What’s more, I was not “for four brief summer months... free..., think[ing] quietly..., absorb[ing] the sun..., sit[ting] back on my foundations and relax[ing],” but was all that time busily readying myself for new and returning students with exciting and still-in-progress changes to my student government and club space, the Upper Ceilidh, the Memorial Room, the Sidewalk Cafe and the AMS’ amazing Common Ground (formerly known as the Skylight Lounge). Oh, the pain I’ve been through. And all, all of it, for you.

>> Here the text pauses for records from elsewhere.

(** The subnets of the catalog: the one resource that tolerates
    failures. *)
Definition subnets : Resource :=
  Build_Resource "" "compute" "networks" (Some "subnets") (Some "region") None
    true true None.

(** One subnet with two secondary ranges; removing them exits
    non-zero. *)
Definition gcloud_one_subnet : Gcloud := {|
  gcloud_list := λ _ cmd,
    if bool_decide (take 5 cmd = ["gcloud"; "compute"; "networks"; "subnets"; "list"])
    then Some [item_of [("name", JStr "s1");
                        ("region", JStr "https://www.googleapis.com/compute/v1/projects/p/regions/us-central1")]]
    else Some [];
  gcloud_describe := λ _ _,
    Some {[ "secondaryIpRanges" :=
              [item_of [("rangeName", JStr "pods")];
               item_of [("rangeName", JStr "services")]] ]};
  gcloud_services := λ _ _, Some "";
  gcloud_call := λ _ _, false
|}.

(** The number of lines printed on stderr so far. *)
Definition printed (s : state) : nat := length (stderr_lines (trace s)).

(** A result that is not [SystemExit], and a step that never takes a line
    back from stderr and never raises [SystemExit]. *)
Definition no_exit {A} (r : result A) : Prop := ∀ c, r ≠ Raise (SystemExit c).

Definition tame {A} (m : M A) : Prop :=
  ∀ s, (printed s ≤ printed (m s).1)%nat ∧ no_exit (m s).2.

So, welcome frosh, students one and all, faculty, staff and alumni! My doors are open and my heart is yearning for you.

In, ahem, solidarity,

The REAL JDUC Jack Sinnott
John Deutsch University Centre

Support the Daily

Dear Editors,

I was disappointed to read The Journal's September 12 editorial concerning the forced lockout of The McGill Daily. The story, according to The Journal, was "not about freedom of the press" and "shouldn't have made as much national press as it has." When I arrived to McGill last year as an exchange student from Queen's, the Daily offered me what I had always looked for but had never found in a student newspaper. The paper was well written, independent, critical, and engaged in important political debates that many student newspapers (including The Journal) have too often tended to shy away from. The present conflict between the McGill student government (the SSMU) and the Daily is a direct result of the Daily's stature as a quality student newspaper that has not hesitated to be critical of the government that it relies on for funding and support. The long standing feud between the SSMU and the Daily came to an exploding point last year as the Daily was a central forum for critical debate opposing the SSMU's Cold Beverage Agreement (an agreement that was made in secret and never revealed to the student body). With the help of the Daily's provocative articles and editorials, students rallied and succeeded in rejecting the Cold Beverage agreement by referendum. It is abundantly clear that the Daily's lockout is a direct consequence of their adamant refusal to speak as the voice of the student government at the expense of presenting the opinions of the student body. I would have thought, perhaps naively, that The Journal would be the first in line to stand in defence of a fellow student newspaper that has had its rights so blatantly violated by immature partisan student .

Sean Mills
Con-Ed ’01

Rezzed Off

Dear Editors

I find the residence shortage surprising considering just how much students pay to live in them. $905 per month gets you a room that would cost $300 at the most elsewhere, with a meal plan that can't be worth more than $250. From where I'm standing, it looks like there must be a pretty healthy profit margin on those buildings. If I were a private developer and knew that people were lining up to pay $905 per month to live in a place like Waldron Hall, I'd be putting up new residences all over town. Are there some hidden costs I don't know about, or are residences actually a profit source for Queen's? If so, why does it take so long to put up new ones? If they're not up to it themselves, maybe the administration should invite private developers to put up residence-style apartment buildings.